Problem statement
Copy the data exactly from the line that contains "(** [SignalFlags::check_error]: the" through the line that contains "Definition context_words (c", keeping both end lines and leaving out everything else.
━━ Provided records
(** A request: the current task waits on a channel nobody else uses. *)
Lemma request_spec s t token :
  driver_inv s -> processor (dk s) = Some t -> take_token (dom (in_flight (blk s))) = Some token ->
  exists s', block_request take_token true s = Ok (Waits token, s') /\ driver_inv s' /\
    processor (dk s') = None /\ ready_queue (dk s') = ready_queue (dk s) /\
    used_ring (blk s') = used_ring (blk s) /\ in_flight (blk s') = <[token := t]> (in_flight (blk s)).
Proof.
  intros [[Hk Hc Ha Hf Hn Hu] Hall] Hp Ht. destruct (take_token_free _ _ Ht) as [Hfree Hrange].
  apply not_elem_of_dom in Hfree. destruct (Hall _ Hrange) as [c Hch]. pose proof (Hc _ _ Hch) as Hq. rewrite Hfree in Hq.
  assert (condvar_wait_no_sched c (dk s) = Ok (tt, set_status t Blocked (set_processor None (set_condvar c (MkCond [t]) (dk s)))))
    as Hw.
  { unfold condvar_wait_no_sched. rewrite bind_get, bind_option, Hq. unfold block_current, take_current_tcb, current_tcb, st_bind. cbn. rewrite Hp. cbn.
    by rewrite Hp. }
  unfold block_request. rewrite bind_get, bind_option, Ht, bind_option, Hp, bind_modify, bind_option, Hch.
  unfold st_bind at 1, on_dk. cbn [set_blk dk blk]. rewrite Hw. cbn [res_bind].
  eexists. split; [done|]. cbn [blk dk in_flight used_ring]. split_and!; try done.
  split; [|done]. split; cbn [blk dk channels in_flight used_ring]; try done.
  - by eapply condvar_wait_preserves.
  - intros i c' Hi. cbn. destruct (decide (i = token)) as [->|Hne].
    + rewrite Hch in Hi. injection Hi as <-. rewrite lookup_insert_eq. apply list_lookup_insert_eq. by eapply lookup_lt_Some.
    + rewrite lookup_insert_ne by done. rewrite list_lookup_insert_ne by (intros ->; by eapply Hne, Ha). by apply Hc.
  - intros i Hi. destruct (decide (i = token)) as [->|Hne]; [by eexists|]. rewrite lookup_insert_ne in Hi by done. by apply Hf.
  - intros i Hi. destruct (decide (i = token)) as [->|Hne]; [by rewrite lookup_insert_eq|].
    rewrite lookup_insert_ne by done. by apply Hu.
Qed.
(* ===== verification/Process.v ===== *)
(** * Processes and threads

    The process and task control blocks of [kernel/src/task/pcb.rs] and
    [tcb.rs], the trap context of [kernel/src/trap/context.rs], the exit of a
    task in [kernel/src/task/mod.rs], the table of processes of
    [kernel/src/task/manager.rs], the signals of [kernel/src/task/signal.rs]
    and the system calls of [kernel/src/syscall/process.rs] and [thread.rs]
    on them.  Processes are named by their pids and task control blocks by
    numbers.  The entry that a process has below [/proc] is kept by the
    operations of [Vfs.v] on the disk of the state. *)

From S2P Require Import Prelude Config Bytes BlockStore Bitmap Layout Efs Vfs Paths Files.
From S2P Require Import StateMonad Address FrameAllocator PageTable MemorySet TaskId.

(** ** Signals *)

Definition SIGINT : Z := Z.shiftl 1 2.
Definition SIGILL : Z := Z.shiftl 1 4.
Definition SIGABRT : Z := Z.shiftl 1 6.
Definition SIGFPE : Z := Z.shiftl 1 8.
Definition SIGSEGV : Z := Z.shiftl 1 11.
Definition all_signals : Z := Z.lor SIGINT (Z.lor SIGILL (Z.lor SIGABRT (Z.lor SIGFPE SIGSEGV))).

(** [SignalFlags::from_bits], [contains] *)
Definition SignalFlags_from_bits (bits : Z) : option Z :=
  if Z.land bits all_signals =? bits then Some bits else None.
Definition sig_contains (flags other : Z) : bool := Z.land flags other =? other.

(** [SignalFlags::check_error]: the exit code; the message is left out. *)
Definition check_error (self : Z) : option Z :=
  if sig_contains self SIGINT then Some (-2)
  else if sig_contains self SIGILL then Some (-4)
  else if sig_contains self SIGABRT then Some (-6)
  else if sig_contains self SIGFPE then Some (-8)
  else if sig_contains self SIGSEGV then Some (-11)
  else None.

(** ** The trap context *)

Record Context := MkContext {
  regs : list Z;   (** [x] *)
  sstatus : Z;
  sepc : Z;
  kernel_satp : Z;
  kernel_sp : Z;
  trap_handler : Z;
}.

(** The bit SPP of [sstatus]; [set_spp(SPP::User)] clears it. *)
Definition SPP_BIT : Z := 8.

(** [Context::app_init_context]; [status] is what [sstatus::read] gives. *)
Definition app_init_context (status entry sp satp ksp handler : Z) : Context :=
  MkContext (<[2%nat := sp]> (replicate 32 0)) (Z.clearbit status SPP_BIT) entry satp ksp handler.

(** A context is [repr(C)]: 37 words at the start of its page. *)
Definition context_words (c : Context) : list Z :=
  regs c ++ [sstatus c; sepc c; kernel_satp c; kernel_sp c; trap_handler c].

(** [*trap_cx = c], [trap_cx.x[i] = v], [trap_cx.kernel_sp = v] *)
Definition store_context (ppn : PhysPageNum) (c : Context) (m : mm) : mm :=
  set_page ppn (splice 0 (context_words c) (page_at m ppn)) m.
Definition store_word (ppn : PhysPageNum) (i : nat) (v : Z) (m : mm) : mm :=
  set_page ppn (<[i := v]> (page_at m ppn)) m.
Definition KERNEL_SP : nat := 35.

(** Bytes stored one by one through a reference to a physical address. *)
Fixpoint store_bytes (pa : PhysAddr) (bs : list u8) (m : mm) : mm :=
  match bs with
  | [] => m
  | b :: bs => store_bytes (pa + 1) bs (write_bytes (pa / PAGE_SIZE) (Z.to_nat (pa mod PAGE_SIZE)) [b] m)
  end.
Lemma fork_children q m' d : ns !! q = Some m' -> d ∈ n_children m' ->
  exists k, ns !! d = Some k /\ n_parent k = Some q.
Proof using Hi Hp Hz Hc.
  intros Hq Hd. destruct (decide (q = c)) as [->|].
  { rewrite fork_at_child in Hq. simplify_eq. by apply not_elem_of_nil in Hd. }
  destruct (fork_new q m' Hq) as (m & Hm & _ & _ & Hch); [done|]. rewrite Hch in Hd.
  apply elem_of_app in Hd as [Hd|Hd].
  - destruct (ti_child t Hi q m d Hm Hd) as (k & Hk & Hkp). destruct (fork_old d k Hk) as (k' & ? & _ & ? & _).
    exists k'. by split; [|congruence].
  - destruct (decide (q = p)) as [->|]; [|by apply not_elem_of_nil in Hd].
    apply list_elem_of_singleton in Hd as ->. eexists. by split; [apply fork_at_child|].
Qed.

Lemma fork_nodup q m' : ns !! q = Some m' -> NoDup (n_children m').
Proof using Hi Hp Hz Hc.
  intros Hq. destruct (decide (q = c)) as [->|]; [rewrite fork_at_child in Hq; simplify_eq; constructor|].
  destruct (fork_new q m' Hq) as (m & Hm & _ & _ & ->); [done|]. pose proof (ti_nodup t Hi q m Hm) as Hnd.
  destruct (decide (q = p)) as [->|]; [|by rewrite app_nil_r].
  apply NoDup_app. split_and!; [done| |apply NoDup_singleton]. intros d Hd Hdc.
  apply list_elem_of_singleton in Hdc as ->. destruct (ti_child t Hi p m c Hm Hd) as (k & ? & _). congruence.
Qed.

Lemma fork_parents q m' : ns !! q = Some m' -> q <> DAEMON ->
  exists r k, n_parent m' = Some r /\ ns !! r = Some k /\ q ∈ n_children k.
Proof using Hi Hp Hz Hc.
  intros Hq Hqd. destruct (decide (q = c)) as [->|].
  { rewrite fork_at_child in Hq. simplify_eq. exists p, (push_child c n).
    split_and!; [done|apply fork_at_parent|]. cbn. set_solver. }
  destruct (fork_new q m' Hq) as (m & Hm & _ & Hpm & _); [done|].
  destruct (ti_parent t Hi q m Hm Hqd) as (r & k & Hr & Hk & Hin).
  destruct (fork_old r k Hk) as (k' & Hk' & _ & _ & Hsub). exists r, k'. split_and!; [congruence|done|by apply Hsub].
Qed.

Lemma fork_descends q : is_Some (ns !! q) -> descends ns q.
Proof using Hi Hp Hz Hc.
  assert (forall q, descends (nodes t) q -> descends ns q) as Hmono.
  { intros r Hd. induction Hd as [|r m s Hr Hs _ IH]; [constructor|].
    destruct (fork_old r m Hr) as (m' & ? & _ & ? & _). apply (descends_child ns r m' s); [done|congruence|done]. }
  intros [m' Hq]. destruct (decide (q = c)) as [->|].
  - apply (descends_child ns c _ p fork_at_child eq_refl), Hmono, (ti_root t Hi). by eexists.
  - destruct (fork_new q m' Hq) as (m & Hm & _); [done|]. apply Hmono, (ti_root t Hi). by eexists.
Qed.

Lemma fork_zombies q m' : ns !! q = Some m' -> n_zombie m' = true -> n_children m' = [].
Proof using Hi Hp Hz Hc.
  intros Hq Hz'. destruct (decide (q = c)) as [->|]; [rewrite fork_at_child in Hq; by simplify_eq|].
  destruct (fork_new q m' Hq) as (m & Hm & Hmz & _ & Hch); [done|].
  destruct (decide (q = p)) as [->|]; [congruence|]. rewrite Hch, app_nil_r.
  apply (ti_zombie t Hi q m Hm). congruence.
Qed.

Lemma fork_step ids :
  ids_inv ids -> (forall q, id_used ids q <-> q = c \/ id_used (pids t) q) ->
  tree_inv (MkTree ns ({[c]} ∪ table t) ids).
Proof using Hi Hp Hz Hc.
  intros Hids Hused. split; cbn [nodes table pids].
  - done.
  - intros q. rewrite Hused, (ti_used t Hi). split.
    + intros [->|[m Hm]]; [by rewrite fork_at_child|]. destruct (fork_old q m Hm) as (m' & -> & _). done.
    + intros [m' Hm']. destruct (decide (q = c)) as [->|]; [by left|]. right.
      destruct (fork_new q m' Hm') as (m & -> & _); done.
  - intros q. rewrite elem_of_union, elem_of_singleton, (ti_table t Hi). split.
    + intros [->|(m & Hm & Hmz)]; [eexists; by split; [apply fork_at_child|]|].
      destruct (fork_old q m Hm) as (m' & ? & Hz' & _). exists m'. by split; [|congruence].
    + intros (m' & Hm' & Hz'). destruct (decide (q = c)) as [->|]; [by left|]. right.
      destruct (fork_new q m' Hm') as (m & ? & ? & _); [done|]. exists m. by split; [|congruence].
  - apply fork_zombies.
  - apply fork_children.
  - apply fork_nodup.
  - apply fork_parents.
  - destruct (ti_daemon t Hi) as (m & Hm & ? & ?). destruct (fork_old DAEMON m Hm) as (m' & ? & ? & ? & _).
    exists m'. split_and!; [done|congruence|congruence].
  - apply fork_descends.
Qed.
End fork.

Lemma fork_inv t p n :
  tree_inv t -> nodes t !! p = Some n -> n_zombie n = false -> id_current (pids t) < 2 ^ 64 - 1 ->
  tree_inv (t_fork p t).
Proof.
  intros Hi Hp Hz Hb. unfold t_fork. destruct (id_alloc (pids t)) as [c ids] eqn:E.
  destruct (id_alloc_fresh (pids t) c ids (ti_pids t Hi) Hb E) as (Hids & Hfresh & _ & Hused).
  apply (fork_step t p c n); try done. apply eq_None_not_Some. by rewrite <- (ti_used t Hi).
Qed.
━━━━
Answer area
(** [SignalFlags::check_error]: the exit code; the message is left out. *)
Definition check_error (self : Z) : option Z :=
  if sig_contains self SIGINT then Some (-2)
  else if sig_contains self SIGILL then Some (-4)
  else if sig_contains self SIGABRT then Some (-6)
  else if sig_contains self SIGFPE then Some (-8)
  else if sig_contains self SIGSEGV then Some (-11)
  else None.

(** ** The trap context *)

Record Context := MkContext {
  regs : list Z;   (** [x] *)
  sstatus : Z;
  sepc : Z;
  kernel_satp : Z;
  kernel_sp : Z;
  trap_handler : Z;
}.

(** The bit SPP of [sstatus]; [set_spp(SPP::User)] clears it. *)
Definition SPP_BIT : Z := 8.

(** [Context::app_init_context]; [status] is what [sstatus::read] gives. *)
Definition app_init_context (status entry sp satp ksp handler : Z) : Context :=
  MkContext (<[2%nat := sp]> (replicate 32 0)) (Z.clearbit status SPP_BIT) entry satp ksp handler.

(** A context is [repr(C)]: 37 words at the start of its page. *)
Definition context_words (c : Context) : list Z :=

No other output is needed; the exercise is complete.